(Extracted data entries)
____________________
Lemma year_of_era_spec doe :
  0 ≤ doe < 146097 →
  0 ≤ year_of_era doe < 400 ∧ 0 ≤ day_of_year doe ≤ 365 ∧
  doe = 365 * year_of_era doe + year_of_era doe / 4 - year_of_era doe / 100 + day_of_year doe ∧
  (day_of_year doe = 365 → leap (year_of_era doe + 1) = true).
Proof.
  intros Hd. unfold year_of_era, day_of_year, years, cycles, centuries.
  set (c := Z.min (doe / 36524) 3). assert (0 ≤ c ≤ 3 ∧ 0 ≤ doe - 36524 * c < 36525 ∧
    (c < 3 → doe - 36524 * c < 36524)) as (Hc & Hr1 & Hr1') by (unfold c; lia).
  set (r1 := doe - 36524 * c) in *. set (q := Z.min (r1 / 1461) 24).
  assert (0 ≤ q ≤ 24 ∧ 0 ≤ r1 - 1461 * q < 1461 ∧ (q = 24 → c < 3 → r1 - 1461 * q < 1460))
    as (Hq & Hr2 & Hr2') by (unfold q; lia).
  set (r2 := r1 - 1461 * q) in *. set (y := Z.min (r2 / 365) 3).
  assert (0 ≤ y ≤ 3 ∧ 0 ≤ r2 - 365 * y ≤ 365 ∧ (r2 - 365 * y = 365 → y = 3)) as (Hy & Hr3 & Hr3')
    by (unfold y; lia).
  split; [lia|]. split; [lia|]. split.
  - assert ((100 * c + 4 * q + y) / 4 = 25 * c + q) as -> by lia.
    assert ((100 * c + 4 * q + y) / 100 = c) as -> by lia. unfold r2, r1. lia.
  - intros H365. specialize (Hr3' H365). unfold leap. apply andb_true_iff.
    split; [apply bool_decide_true; lia|]. apply orb_true_iff.
    destruct (decide (q = 24)) as [Hq24|]; [right|left; rewrite bool_decide_false by lia; done].
    apply bool_decide_true. assert (c = 3) as -> by lia. lia.
Qed.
____________________
(Work instruction) Write out only the lines that run from the line containing "as (Hq & Hr2 & Hr2') by (unfold q; lia)." through the line containing "split; [apply bool_decide_true;", both included, exactly as they appear above.

(Response to the task)
    as (Hq & Hr2 & Hr2') by (unfold q; lia).
  set (r2 := r1 - 1461 * q) in *. set (y := Z.min (r2 / 365) 3).
  assert (0 ≤ y ≤ 3 ∧ 0 ≤ r2 - 365 * y ≤ 365 ∧ (r2 - 365 * y = 365 → y = 3)) as (Hy & Hr3 & Hr3')
    by (unfold y; lia).
  split; [lia|]. split; [lia|]. split.
  - assert ((100 * c + 4 * q + y) / 4 = 25 * c + q) as -> by lia.
    assert ((100 * c + 4 * q + y) / 100 = c) as -> by lia. unfold r2, r1. lia.
  - intros H365. specialize (Hr3' H365). unfold leap. apply andb_true_iff.
    split; [apply bool_decide_true; lia|]. apply orb_true_iff.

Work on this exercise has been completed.